Some leaders will accuse critics of the government of encouraging the enemy, as Secretary of Defense Donald Rumsfeld recently did. Others will claim that the protections of due process are too untidy in a crisis as Attorney General John Ashcroft has done while barnstorming around the country praising the virtues of the Patriot Act and lobbying for even more power to be given to law-enforcement officials.

In considering such arguments, it’s worth remembering the experience of Peru and others. To be sure, the torture and murder of thousands does not begin to compare with denying people due process or access to a lawyer, or invading their privacy.

Nonetheless, it is a slippery slope. A number of pundits – spanning the political spectrum – have already suggested torture would be acceptable if it prevented more terrorism. And there was no great controversy when we moved from being a country that banned assassination attempts on foreign leaders to being one that believed that any whiff of

intelligence on Saddam Hussein’s location is reason enough to spray an area with automatic weapons.

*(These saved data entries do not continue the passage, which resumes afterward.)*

Lemma effect_fetches_make_amounts_finite_witness :
  effect_fetchAsset_args [("0x5f18", Sample.held)]
    = ["eip155:1/erc20:0x5f18"; "eip155:1/erc20:0xa0b8"] ∧
  ∃ q,
    makeVaultFiatAmount
      (selectAssets
         (dispatch_all initialState
            [FetchAssetFulfilled "eip155:1/erc20:0xa0b8" Sample.fox;
             FetchAssetFulfilled "eip155:1/erc20:0x5f18" Sample.yvUSDC]))
      Sample.prices Sample.held
    = BigNumber.Finite q.
Proof.
  split; [reflexivity|].
  apply (effect_fetches_make_amounts_finite [("0x5f18", Sample.held)]
           initialState _ Sample.prices) with (addr := "0x5f18");
    [|reflexivity].
  intros k Hk. change (k ∈ ["eip155:1/erc20:0x5f18"; "eip155:1/erc20:0xa0b8"]) in Hk.
  repeat (apply elem_of_cons in Hk as [->|Hk]).
  - exists Sample.yvUSDC. right. left.
  - exists Sample.fox. left.
  - by apply elem_of_nil in Hk.
Defined.

(** ** The record of a held vault *)
Section vault_record.
Context `{Caip19Codec}.

Lemma NoDup_fmap_elem_inj {A B} (f : A → B) (l : list A) (x y : A) :
  NoDup (f <$> l) → x ∈ l → y ∈ l → f x = f y → x = y.
Proof.
  induction l as [|a l IH]; csimpl; [by intros _ ?%elem_of_nil|].
  rewrite NoDup_cons. intros [Ha Hnd] Hx Hy Hf.
  apply elem_of_cons in Hx as [->|Hx]; apply elem_of_cons in Hy as [->|Hy].
  - done.
  - exfalso. apply Ha. rewrite Hf. apply list_elem_of_fmap. by exists y.
  - exfalso. apply Ha. rewrite <- Hf. apply list_elem_of_fmap. by exists x.
  - by apply IH.
Qed.

(** Every entry made by the loop is the record of one definition. *)
Lemma getYearnVaults_from_records
    (vaults : list SupportedYearnVault.t) (balances : Balances)
    (yearn : option YearnVaultApi.t) (acc r : list (string * EarnVault.t)) :
  getYearnVaults_from vaults balances yearn acc = fulfilled r →
  ∀ addr ev, JsObj.get addr r = Some ev →
    JsObj.get addr acc = Some ev ∨
    ∃ vault account pps,
      vault ∈ vaults ∧
      addr = SupportedYearnVault.vaultAddress vault ∧
      JsObj.get (vaultCaip19_of vault) balances = Some account ∧
      await_pricePerShare yearn addr = fulfilled pps ∧
      ev = {| EarnVault.chain := SupportedYearnVault.chain vault;
              EarnVault.vaultAddress := SupportedYearnVault.vaultAddress vault;
              EarnVault.tokenAddress := SupportedYearnVault.tokenAddress vault;
              EarnVault.balance := Account.balance account;
              EarnVault.vaultCaip19 := vaultCaip19_of vault;
              EarnVault.tokenCaip19 := tokenCaip19_of vault;
              EarnVault.pricePerShare := bnOrZero pps |}.
Proof.
  revert acc. induction vaults as [|vault vaults IH]; intros acc Hrun addr ev Hev.
  - simpl in Hrun. injection Hrun as <-. by left.
  - simpl in Hrun.
    destruct (JsObj.get (vaultCaip19_of vault) balances) as [account|] eqn:Hbal.
    + destruct (await_pricePerShare yearn _) as [pps|] eqn:Hpps; [|done].
      destruct (IH _ Hrun addr ev Hev) as [Hacc|(v & a & p & Hv & Hrest)].
      * destruct (decide (SupportedYearnVault.vaultAddress vault = addr))
          as [<-|Hne].
        -- rewrite JsObjFacts.get_set_eq in Hacc. injection Hacc as <-.
           right. exists vault, account, pps. split_and!; try done. left.
        -- rewrite JsObjFacts.get_set_ne in Hacc by done. by left.
      * right. exists v, a, p. split; [by right | done].
    + destruct (IH _ Hrun addr ev Hev) as [Hacc|(v & a & p & Hv & Hrest)].
      * by left.
      * right. exists v, a, p. split; [by right | done].
Qed.
End vault_record.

Many in the military in Latin America would argue that the people they killed in their wars against terrorism were as much collateral damage as thousands of Iraqi civilians and unknown numbers of Afghans are in ours.

The US is not unique in being threatened by terrorism. And it will not be unique if the response is for the majority to accept the violation of the rights of a few in exchange for the promise of greater security. Some would argue that has already happened.